Posted by Colleen on Dec 28, 2009 in Airline Adventures

I posted this on YuBlog.org but I wanted to repost it here for posterity and all that jazz.

So on Christmas Day 2009, a man who was on a government watch list (but not on a “no-fly” list) and brought to US officials’ attention just one month ago unsuccessfully attempted to ignited a “crotch bomb” on an international flight from Nigeria to Holland to Detriot, Michigan.  If you haven’t been following, here’s the recap:  This man had put an explosive chemical called pentaerythritol into a condom and then sewed that into his underwear.  About 40 minutes before landing, the man went to use the restroom and 20 minutes later returned to his seat, pulled a blanket over himself and lit the explosive.  I’d tell you the rest of the heroic stuff but I’ll save that for the movie.  It had a happy ending though, trust me.

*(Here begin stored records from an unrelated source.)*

(* ===== verification/Retrieval.v ===== *)
(** services/retrieval and packages/reranker: the five retrieval legs, reciprocal rank
    fusion of their results, recency ordering, the graph merge and the re-rankers. *)
From Stdlib Require Import SpecFloat.
From S2P Require Import Prelude Errors Data Effects.
Open Scope Z_scope.

(** * Doubles: binary64, and what Python does with them *)

Definition fadd : spec_float → spec_float → spec_float := SFadd 53 1024.
Definition fsub : spec_float → spec_float → spec_float := SFsub 53 1024.
Definition fdiv : spec_float → spec_float → spec_float := SFdiv 53 1024.
Definition of_int (z : Z) : spec_float := binary_normalize 53 1024 z 0 false.

Definition fge (a b : spec_float) : bool :=
  match SFcompare a b with Some Gt | Some Eq => true | _ => false end.

(** [sum] of floats, compensated since Python 3.12: the running sum and what was
    rounded away from it. *)
Definition sum_step (acc : spec_float * spec_float) (x : spec_float) : spec_float * spec_float :=
  let '(f, c) := acc in
  let t := fadd f x in
  (t, if fge (SFabs f) (SFabs x) then fadd c (fadd (fsub f t) x) else fadd c (fadd (fsub x t) f)).

Definition py_sum (l : list spec_float) : spec_float :=
  match l with
  | [] => of_int 0
  | x :: r =>
      let '(f, c) := fold_left sum_step r (x, of_int 0) in
      match c with S754_finite _ _ _ => fadd f c | _ => f end
  end.

(** [m * 2^e * scale] to the nearest integer, ties to even. *)
Definition round_scaled (scale : Z) (m : positive) (e : Z) : Z :=
  let n := Z.pos m * scale in
  if 0 <=? e then n * 2 ^ e
  else
    let d := 2 ^ (- e) in
    let q := n / d in
    let r := n mod d in
    if 2 * r <? d then q else if d <? 2 * r then q + 1 else if Z.even q then q else q + 1.

(** [round(x, 6)] of a finite double, in millionths. The double it becomes is the one
    nearest to that many millionths. *)
Definition round6 (x : spec_float) : Z :=
  match x with
  | S754_finite s m e => let v := round_scaled 1000000 m e in if s then - v else v
  | _ => 0
  end.

(** * Results

    A result is a dict; the fields the retrieval looks at are named here, the others are
    [it_rest]. Fused scores are in millionths. *)

(** [item.get("id")]: nothing (or a falsy value), a string, a UUID. *)
Inductive ident := NoId | StrId (s : string) | UuidId (u : uuid).

(** [item.get("created_at")]; instants are in microseconds since the epoch. *)
Inductive stamp :=
| NoStamp
| BoolStamp (b : bool)
| NumStamp (seconds : Z)
| AwareStamp (us : Z)
| NaiveStamp (us : Z)
| TextStamp (s : string)
| OtherStamp.

(** What the context adds to an episode for each of its blobs. *)
Record BlobLink := mkBlobLink {
  bl_id : uuid;
  bl_file_name : string;
  bl_mime_type : string;
  bl_file_size : Z;
  bl_download_url : option string;
}.

(** The other fields: text, numbers, instants in microseconds, and blobs. *)
Inductive value :=
| VNone
| VText (s : string)
| VInt (z : Z)
| VFloat (x : spec_float)
| VDate (us : Z)
| VUuid (u : uuid)
| VBlobs (l : list BlobLink).

Record item := mkItem {
  it_id : ident;
  it_created_at : stamp;
  it_content : option string;
  it_distance : option Z;
  it_rrf_score : option Z;
  it_reranker_score : option Z;
  it_rest : list (string * value);
}.

Definition set_rrf (score : Z) (i : item) : item :=
  mkItem (it_id i) (it_created_at i) (it_content i) (it_distance i) (Some score) (it_reranker_score i) (it_rest i).
Definition set_reranker (score : Z) (i : item) : item :=
  mkItem (it_id i) (it_created_at i) (it_content i) (it_distance i) (it_rrf_score i) (Some score) (it_rest i).

(** [str(item.get("id") or "")]; empty when there is no id. *)
Definition id_text (i : item) : string :=
  match it_id i with NoId => EmptyString | StrId s => s | UuidId u => uuid_str u end.

(** * Reciprocal rank fusion *)

Definition RRF_K : Z := 60.
Definition DEFAULT_RERANK_TOP_K : Z := 50.
Definition DEFAULT_RERANK_TOP_N : Z := 10.

(** [score_map] and [rank_map], in the order the ids were first met. *)
Record entry := mkEntry { en_id : string; en_item : item; en_ranks : list Z }.

Fixpoint note_rank (item_id : string) (i : item) (rank : Z) (maps : list entry) : list entry :=
  match maps with
  | [] => [mkEntry item_id i [rank]]
  | e :: r =>
      if (en_id e =? item_id)%string then mkEntry (en_id e) (en_item e) (en_ranks e ++ [rank]) :: r
      else e :: note_rank item_id i rank r
  end.

(** [for rank, item in enumerate(ranked_list, start=rank)]. *)
Fixpoint note_list (rank : Z) (l : list item) (maps : list entry) : list entry :=
  match l with
  | [] => maps
  | i :: r =>
      note_list (rank + 1) r
        (if (id_text i =? EmptyString)%string then maps else note_rank (id_text i) i rank maps)
  end.

Definition note_lists (ranked_lists : list (list item)) : list entry :=
  fold_left (λ maps l, note_list 1 l maps) ranked_lists [].

Definition rank_weight (r : Z) : spec_float := fdiv (of_int 1) (of_int (RRF_K + r)).
Definition rrf_score (ranks : list Z) : Z := round6 (py_sum (map rank_weight ranks)).

Definition scored (e : entry) : item := set_rrf (rrf_score (en_ranks e)) (en_item e).

(** [x.get("rrf_score", 0.0)], descending. *)
Definition by_rrf (a b : item) : bool := default 0 (it_rrf_score b) <=? default 0 (it_rrf_score a).

Definition _rrf_merge (ranked_lists : list (list item)) (top_n : Z) : list item :=
  slice_to top_n (sort_by by_rrf (map scored (note_lists ranked_lists))).

(** * Recency *)

Section recency.
Context `{Datetime}.

(** [value.replace("Z", "+00:00")]. *)
Fixpoint utc_offset (s : string) : string :=
  match s with
  | EmptyString => EmptyString
  | c ::: r => if Ascii.eqb c "Z" then "+00:00" +:+ utc_offset r else c ::: utc_offset r
  end.

(** In microseconds: the doubles of two instants less than 2^53 of them from the epoch
    (years 1684 to 2255) compare as the instants do. *)
Definition _to_epoch (v : stamp) : Z :=
  match v with
  | NoStamp | BoolStamp _ | OtherStamp => 0
  | NumStamp n => n * 1000000
  | AwareStamp us | NaiveStamp us => us
  | TextStamp s => match fromisoformat (utc_offset s) with inr us => us | inl _ => 0 end
  end.

Definition recency (i : item) : Z * string := (_to_epoch (it_created_at i), id_text i).

(** [reverse=True] over the pairs. *)
Definition by_recency (a b : item) : bool :=
  ((recency b).1 <? (recency a).1) ||
  (((recency a).1 =? (recency b).1) && String.leb (recency b).2 (recency a).2).

Definition _merge_and_sort (episode_vector fact_vector episode_bm25 fact_bm25 entity_results : list item)
    (limit rrf_top_n : Z) (sort : string) : list item * list item * list item :=
  let merged_episodes := _rrf_merge [episode_vector; episode_bm25] rrf_top_n in
  let merged_facts := _rrf_merge [fact_vector; fact_bm25] rrf_top_n in
  let entities := slice_to limit entity_results in
  if (sort =? "recent")%string then
    (sort_by by_recency merged_episodes, sort_by by_recency merged_facts, sort_by by_recency entities)
  else (merged_episodes, merged_facts, entities).
End recency.

(** * Re-rankers: packages/reranker *)

(** [CrossEncoderReranker.rerank]. *)
Definition reranker : Type := string → list item → Z → prog (list item).

Definition has_content (c : item) : bool :=
  match it_content c with Some t => negb (t =? EmptyString)%string | None => false end.
Definition content_of (c : item) : string := default EmptyString (it_content c).

(** [x.get("reranker_score", 0.0)], descending. *)
Definition by_reranker (a b : item) : bool :=
  default 0 (it_reranker_score b) <=? default 0 (it_reranker_score a).

(** [CrossEncoder.predict]: a score per pair. *)
Definition cross_encoder : Type := string → list string → exn + list spec_float.

(** The candidates with their scores, the next score being the head of [scores]. *)
Fixpoint attach_scores (scores : list spec_float) (candidates : list item) : prog (list item) :=
  match candidates with
  | [] => Ret []
  | c :: r =>
      if has_content c then
        match scores with
        | [] => Throw IndexError
        | x :: scores => rest ← attach_scores scores r; Ret (set_reranker (round6 x) c :: rest)
        end
      else rest ← attach_scores scores r; Ret (set_reranker 0 c :: rest)
  end.

(** sentence_transformers.py *)
Definition sentence_transformers_rerank (predict : cross_encoder) : reranker := λ query candidates top_n,
  if (length candidates =? 0)%nat then Ret []
  else
    let pairs := map content_of (List.filter has_content candidates) in
    if (length pairs =? 0)%nat then Ret (slice_to top_n (map (set_reranker 0) candidates))
    else
      scores ← lift (predict query pairs);
      scored ← attach_scores scores candidates;
      Ret (slice_to top_n (sort_by by_reranker scored)).

(** [cohere.Client.rerank]: the positions of the [top_n] best documents and their scores. *)
Definition cohere_client : Type := string → list string → Z → exn + list (Z * spec_float).

(** [{r.index: r.relevance_score for r in results}.get(i, 0.0)]: a later pair wins. *)
Definition index_score (results : list (Z * spec_float)) (i : Z) : Z :=
  match List.find (λ r, r.1 =? i) (rev results) with Some r => round6 r.2 | None => 0 end.

(** cohere.py *)
Definition cohere_rerank (client : cohere_client) : reranker := λ query candidates top_n,
  if (length candidates =? 0)%nat then Ret []
  else
    let documents := map content_of (List.filter has_content candidates) in
    if (length documents =? 0)%nat then Ret (slice_to top_n (map (set_reranker 0) candidates))
    else
      results ← lift (client query documents top_n);
      let scored := imap (λ i c, set_reranker (index_score results (Z.of_nat i)) c) candidates in
      Ret (slice_to top_n (sort_by by_reranker scored)).

(** * Graph traversal: lexical_graph_search.py *)

Definition MAX_BFS_RESULTS : nat := 50.

(** [backend.retrieve_graph(query, as_of)]; no list stands for an answer that is not a
    list, no item for an element that is not a dict. *)
Definition graph_backend : Type := string → option Z → prog (option (list (option item))).

Definition _safe_retrieve (b : graph_backend) (query : string) (as_of : option Z) : prog (list (option item)) :=
  try_except (r ← b query as_of; Ret (default [] r)) is_exception (λ _, Ret []).

(** The merge loop: [seen] and [merged]. *)
Fixpoint merge_graph (seen : list string) (results : list (option item)) : list item :=
  match results with
  | [] => []
  | Some i :: r =>
      if (id_text i =? EmptyString)%string then merge_graph seen r
      else if bool_decide (id_text i ∈ seen) then merge_graph seen r
      else i :: merge_graph (id_text i :: seen) r
  | None :: r => merge_graph seen r
  end.

(** [_distance], ascending; a missing distance is infinite. *)
Definition by_distance (a b : item) : bool :=
  match it_distance a, it_distance b with
  | Some x, Some y => x <=? y
  | _, None => true
  | None, Some _ => false
  end.

Definition _graph_bfs_search (backends : list graph_backend) (query : string) (query_time : option Z) :
    prog (list item) :=
  if (length backends =? 0)%nat then Ret []
  else
    results ← for_fold backends [] (λ acc b, r ← _safe_retrieve b query query_time; Ret (acc ++ r));
    Ret (take MAX_BFS_RESULTS (sort_by by_distance (merge_graph [] results))).

(** * The hybrid retriever: legs.py and __init__.py *)

Inductive leg := episode_vector | fact_vector | episode_bm25 | fact_bm25 | graph_bfs.

#[export] Instance leg_eq_dec : EqDecision leg.
Proof. solve_decision. Defined.

Definition all_legs : list leg := [episode_vector; fact_vector; episode_bm25; fact_bm25; graph_bfs].

(** What can be named in [failed_legs]. *)
Inductive failure := FailedLeg (l : leg) | FailedReranker.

As a result of this latest attack, TSA (America’s Transportation Security Administration) has come out with a fun new set of rules to basically punish all of us innocent travelers.  Yes, I say punish.  Why?  Because these new measure don’t so much protect us any more than before but just offer more restrictions.  The new security measures include the following:

  1. Passengers are no longer allowed to get up for the last hour of an international flight and on some domestic flights.
  2. For the last hour of a flight, passengers are also no longer allowed to have anything on their lap, including a book or electronics.
  3. Physical inspections of all carry-on bags at the gate on all flights and “pat downs” of passengers concentrating on the “legs and torso” area. [Source]
  4. Air Canada is restricting passengers to only one carry-on bag instead of one carry-on bag and one personal item.  US airlines have been recommended to adopt the same regulation. [Source]

TSA just doesn’t get it.  Neither does the government or President “I’m Too Busy Vacationing In Hawaii to Rush Back When There’s a Suspected Terrorist Attack” Obama.  I half-jokingly said the other day, “I’m not sure that anyone making the rules even flies on airplanes regularly like us ‘common’ people do.”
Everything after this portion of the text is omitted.